However, CD-4 of the CD box-set version opens with Slaves of the Afterlife from Tape 2 and then for some reason it reverses the order of the two Tape 4 tracks, so the track list for CD-4 is as follows:
- Slaves for the Afterlife (27:12)
- Black Pastures (30:05)
- Will You Die for Me? (21:14)
As usual, the CD version playing times are longer than those on the cassette. As usual, the vinyl version is all messed up. Slaves of the Afterlife is split into two parts, one on each side of Disc 4, but each part shares its side with another song. Why couldn't Ba Da Bing Records just put the two parts together on one side and the two other songs on the other? I've heard plenty of vinyl albums that had 30-minute-plus tracks on one side, so its not impossible. The other two tracks of CD-4 are also each split into two parts over Discs 6 and 7, with the two parts of Black Pastures not even on the same platter.
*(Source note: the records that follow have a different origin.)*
Lemma free_file_disjoint (m : mem) b n a bs :
  0 <= n -> holds m a bs -> (forall x, b <= x < b + n -> m !! x = None) ->
  forall k, Z.of_nat (length bs) <= n -> 0 <= k <= Z.of_nat (length bs) ->
  b + k <= a \/ a + Z.of_nat (length bs) <= b.
Proof.
  intros Hn Hh Hf k Hl Hk. destruct (decide (b + k <= a)); [by left|].
  destruct (decide (a + Z.of_nat (length bs) <= b)); [by right|]. exfalso.
  pose proof (holds_mapped _ _ _ Hh) as Hm.
  destruct (decide (a <= b)) as [Hab|Hab].
  - destruct (Hm b) as [v E]; [lia|]. by rewrite Hf in E by lia.
  - destruct (Hm a) as [v E]; [lia|]. by rewrite Hf in E by lia.
Qed.

Section Run.
Context (p : proc) (b bin_start entry : Z) (bin : list Z).
Hypothesis Hok : init_ok p b bin_start bin.
Hypothesis Hbin : Z.of_nat (length bin) <= PAGE_SIZE.
Hypothesis Hentry : 0 <= entry < 2 ^ 64.

Definition image_byte (i : Z) : option Z := bin !! Z.to_nat i.

(** Memory with the trampoline mapped at [b]. *)
Record boot_mapped (m : mem) : Prop := {
  bm_in : mapped m b TRAMPOLINE_SIZE;
  bm_out : forall x, ~ (b <= x < b + TRAMPOLINE_SIZE) -> m !! x = vm p !! x
}.

Lemma mmap_boot_mapped bs :
  Z.of_nat (length bs) = TRAMPOLINE_SIZE -> boot_mapped (blit (vm p) b bs).
Proof.
  intros Hl. split; intros x Hx; rewrite blit_lookup, Hl.
  - rewrite decide_True by done. apply lookup_lt_is_Some_2. lia.
  - by rewrite decide_False by done.
Qed.

Lemma boot_mapped_dom m m' :
  (forall x, is_Some (m' !! x) <-> is_Some (m !! x)) ->
  (forall x, ~ (b <= x < b + TRAMPOLINE_SIZE) -> m' !! x = m !! x) ->
  boot_mapped m -> boot_mapped m'.
Proof.
  intros HD HB [Hi Ho]. split; [by apply (mapped_agree m)|].
  intros x Hx. by rewrite HB, Ho.
Qed.

(** The copy and the patch: the first page holds the binary with the entry
    address at offset 8, nothing else changes. *)
Lemma copy_image m :
  boot_mapped m ->
  exists m', (memcpy b bin_start (Z.of_nat (length bin));; store 8 (b + 8 * 1) entry) m
      = Done (tt, m') /\
    boot_mapped m' /\ read64 m' (b + 8) = Some entry /\
    (forall i, 0 <= i < Z.of_nat (length bin) -> ~ (8 <= i < 16) ->
       m' !! (b + i) = image_byte i) /\
    (forall x, b + PAGE_SIZE <= x -> m' !! x = m !! x).
Proof.
  intros Hm. destruct (io_page _ _ _ _ Hok) as [(Hb0 & Hba & Hb1) (_ & _ & Hb2)].
  destruct (io_bin_range _ _ _ _ Hok) as [Hs0 Hs1]. unfold PAGE_SIZE, TRAMPOLINE_SIZE in *.
  assert (holds m bin_start bin) as Hh.
  { intros i c Hi. pose proof (io_bin _ _ _ _ Hok i c Hi) as E. rewrite (bm_out _ Hm); [done|].
    eapply init_disjoint; [done|by eexists]. }
  assert (b + Z.of_nat (length bin) <= bin_start \/ bin_start + Z.of_nat (length bin) <= b) as Hd.
  { eapply (free_file_disjoint (vm p) b 0x2000); [lia|apply Hok|apply Hok|lia|lia]. }
  assert (forall k, 0 <= k <= 0x2000 -> mapped m b k) as Hmk.
  { intros k Hk. eapply mapped_sub, (bm_in _ Hm); unfold TRAMPOLINE_SIZE; lia. }
  assert (memcpy b bin_start (Z.of_nat (length bin)) m = Done (tt, blit m b bin)) as Ec.
  { rewrite <- (Z.add_0_r bin_start), (memcpy_file m bin_start bin b 0)
      by (done || lia || by apply Hmk; lia).
    do 3 f_equal. unfold slice. rewrite drop_0. apply take_ge. lia. }
  rewrite (bind_done _ _ _ _ _ Ec).
  assert (forall x, is_Some (blit m b bin !! x) <-> is_Some (m !! x)) as HD.
  { intros x. apply blit_dom, Hmk. lia. }
  assert (slot (b + 8 * 1)) as Hsl by (by apply page_slot; [split_and!|]).
  destruct (store64_slot (blit m b bin) (b + 8 * 1) entry) as (m' & E & R & U); [done| |done|].
  { eapply mapped_agree; [exact HD|].
    eapply mapped_sub, (bm_in _ Hm); unfold TRAMPOLINE_SIZE; lia. }
  exists m'. split_and!; [exact E| |exact R| |].
  - apply (boot_mapped_dom m); [|..|done].
    + intros x. rewrite (su_dom _ _ _ U). apply HD.
    + intros x Hx. rewrite (su_byte _ _ _ U), blit_lookup, decide_False;
        unfold TRAMPOLINE_SIZE in *; [done|lia|intros; lia].
  - intros i Hi H8. rewrite (su_byte _ _ _ U) by (intros; lia).
    rewrite blit_lookup, decide_True by lia. unfold image_byte. f_equal. lia.
  - intros x Hx. rewrite (su_byte _ _ _ U), blit_lookup, decide_False by (intros; lia). done.
Qed.

Lemma table_page q : q ∈ [pdpt; pd1; pd2] ->
  page q /\ in_friend_region q /\ mapped (vm p) q 4096 /\
  (q + 4096 <= b \/ b + TRAMPOLINE_SIZE <= q).
Proof.
  intros Hq. destruct (io_tables _ _ _ _ Hok q Hq) as (Hp & Hr & Hm).
  do 3 (split; [done|]).
  assert (q <> b /\ q <> b + 4096) as [N1 N2].
  { split; intros ->; eapply (init_disjoint _ _ _ _ _ Hok); [apply (Hm b)| |apply (Hm (b + 4096))|];
      unfold TRAMPOLINE_SIZE; lia. }
  destruct Hp as (_ & Hq1 & _), (io_page _ _ _ _ Hok) as [(_ & Hb1 & _) _].
  pose proof (Z.div_mod q 4096). pose proof (Z.div_mod b 4096). unfold TRAMPOLINE_SIZE. lia.
Qed.

Lemma init_tables_ok m : boot_mapped m -> tables_ok m (b + PAGE_SIZE).
Proof.
  intros Hm. destruct (table_page pdpt) as (P3 & _ & _ & D3); [set_solver|].
  destruct (table_page pd1) as (P1 & _ & _ & D1); [set_solver|].
  destruct (table_page pd2) as (P2 & _ & _ & D2); [set_solver|].
  pose proof (io_page _ _ _ _ Hok) as [_ P4]. unfold TRAMPOLINE_SIZE in *.
  split; [done| |].
  - apply NoDup_cons. split; [|apply Hok]. unfold PAGE_SIZE.
    rewrite !elem_of_cons, elem_of_nil. lia.
  - intros q [->|Hq]%elem_of_cons.
    + eapply mapped_sub, (bm_in _ Hm); unfold PAGE_SIZE, TRAMPOLINE_SIZE; lia.
    + destruct (table_page q Hq) as (_ & _ & Hmq & HD). intros x Hx.
      rewrite (bm_out _ Hm) by (unfold TRAMPOLINE_SIZE in *; lia). by apply Hmq.
Qed.

(** The entries [InitPageTables] sets lie in the trampoline's second page or in
    the three tables of the friend region. *)
Lemma table_entries_where a v :
  table_entries (b + PAGE_SIZE) a v ->
  a = b + PAGE_SIZE \/ exists q i, q ∈ [pdpt; pd1; pd2] /\ 0 <= i < 512 /\ a = q + 8 * i.
Proof.
  intros [[-> _]|[[-> _]|[[-> _]|[[-> _]|(j & Hj & -> & _)]]]]; [by left|right..];
    [exists pdpt, 0|exists pdpt, 4|exists pd1, 0|exists pd2, j];
    rewrite !elem_of_cons; split_and!; auto; lia.
Qed.

(** The state [munmap] leaves, from the memory [m] it unmaps. *)
Record unmapped_from (m : mem) (p' : proc) : Prop := {
  uf_phys : forall i, 0 <= i < TRAMPOLINE_SIZE -> phys p' !! (TRAMPOLINE_ADDR + i) = m !! (b + i);
  uf_free : forall x, b <= x < b + TRAMPOLINE_SIZE -> vm p' !! x = None;
  uf_vm : forall x, ~ (b <= x < b + TRAMPOLINE_SIZE) -> vm p' !! x = m !! x
}.

Lemma munmap_spec m ph fd er :
  mapped m b TRAMPOLINE_SIZE ->
  exists p', munmap_bootmem b TRAMPOLINE_SIZE (mkProc m ph fd er) = Done (tt, p') /\
    unmapped_from m p' /\ fds p' = fd /\ stderr p' = er.
Proof.
  intros Hm. unfold munmap_bootmem. cbn [vm phys fds stderr].
  destruct (io_page _ _ _ _ Hok) as [(Hb0 & _ & Hb1) _].
  destruct (read_bytes_mapped m b (Z.to_nat TRAMPOLINE_SIZE)) as [bs E];
    [done|unfold TRAMPOLINE_SIZE in *; lia|exact Hm|].
  rewrite E. eexists. split; [done|]. split; [|done].
  apply read_bytes_lookup in E as [Hl Hh]; [|done|unfold TRAMPOLINE_SIZE in *; lia].
  split; cbn [vm phys].
  - intros i Hi. rewrite blit_lookup, decide_True by lia.
    destruct (lookup_lt_is_Some_2 bs (Z.to_nat i)) as [c Ec]; [lia|].
    pose proof (Hh _ _ Ec) as Hc. rewrite Z2Nat.id in Hc by lia.
    rewrite Hc, <- Ec. f_equal. lia.
  - intros x Hx. by rewrite unmap_lookup, decide_True by lia.
  - intros x Hx. rewrite unmap_lookup, decide_False by (unfold TRAMPOLINE_SIZE in *; lia). done.
Qed.

(** The physical reads of the friend cores, in terms of the memory that was
    written through the mapping. *)
Lemma boot_read_trampoline m p' k :
  unmapped_from m p' -> 0 <= k < TRAMPOLINE_SIZE -> k mod 8 = 0 ->
  boot_read p' (TRAMPOLINE_ADDR + k) = read64 m (b + k).
Proof.
  intros Hu Hk H8. unfold boot_read. rewrite decide_True by (unfold in_trampoline; lia).
  destruct (io_page _ _ _ _ Hok) as [(Hb0 & Hba & Hb1) _].
  pose proof (Z.div_mod k 8). pose proof (Z.div_mod b 4096).
  unfold TRAMPOLINE_SIZE, TRAMPOLINE_ADDR in *.
  apply read64_shift; [split_and!; [lia| |lia]|split_and!; [lia| |lia]|].
  - replace (b + k) with ((512 * (b / 4096) + k / 8) * 8) by lia. by apply Z.mod_mul.
  - replace (0x70000 + k) with ((0xe000 + k / 8) * 8) by lia. by apply Z.mod_mul.
  - intros i Hi. rewrite <- !Z.add_assoc. apply (uf_phys _ _ Hu). unfold TRAMPOLINE_SIZE. lia.
Qed.

Lemma boot_read_table m p' q i :
  unmapped_from m p' -> q ∈ [pdpt; pd1; pd2] -> 0 <= i < 512 ->
  boot_read p' (q + 8 * i) = read64 m (q + 8 * i).
Proof.
  intros Hu Hq Hi. destruct (table_page q Hq) as (Hp & Hr & _ & Hd).
  unfold boot_read, in_friend_region, in_trampoline in *.
  pose proof Hp as (_ & Ha & _). pose proof (Z.div_mod q 4096).
  unfold DEPLOY_PHYS_ADDR_START, DEPLOY_PHYS_ADDR_END, TRAMPOLINE_ADDR, TRAMPOLINE_SIZE in *.
  rewrite decide_False, decide_True by lia.
  apply read64_agree; [by apply page_slot|].
  intros x Hx. apply (uf_vm _ _ Hu). unfold TRAMPOLINE_SIZE. lia.
Qed.

(** The entries of the two upper tables of the friend region that are set. *)
Lemma table_entries_pdpt m pml4t i v :
  tables_ok m pml4t -> 0 <= i < 512 -> table_entries pml4t (pdpt + 8 * i) v -> i = 0 \/ i = 4.
Proof.
  intros [(P4 & P3 & P1 & P2) Hd _] Hi He.
  apply tables_ne in Hd as (N1 & N2 & N3 & N4 & N5 & N6).
  assert (forall q j, page q -> 0 <= j < 512 -> pdpt <> q -> pdpt + 8 * i <> q + 8 * j) as Hne
    by (intros; apply entry_addr_ne; auto).
  destruct He as [[E _]|[[E _]|[[E _]|[[E _]|(j & Hj & E & _)]]]]; [|lia|lia| |].
  - exfalso. apply (Hne pml4t 0); [done|lia|congruence|lia].
  - exfalso. apply (Hne pd1 0); [done|lia|congruence|lia].
  - exfalso. apply (Hne pd2 j); [done|lia|congruence|lia].
Qed.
Overall, and especially after all of the noisy calamity of CD-3, CD-4 is relatively quiet and serene. Slaves is another very cinematic track that sounds like the procession for a black mass. Black Pastures is indeed pastoral, almost ambient, and increases in intensity only slightly over the half-hour of its length. Will You Die For Me? starts out sounding like two Brian Eno ambient tracks but played at the same time and soon resolves itself into long, Fripp-ish sustained guitar notes over different calming backgrounds. It's one of the quietest and most conventionally beautiful tracks on DoD. I've posted a link to Spotify's version of the track below, but you can listen to the whole of CD-4, or even the full DoD album, on Spotify, or you can stream it on YouTube.
The full, 21-minute Die For Me track is actually calmer and gentler that the random 30 seconds sampled by the widget suggests.
Two more DoD discs to go! Having fun yet?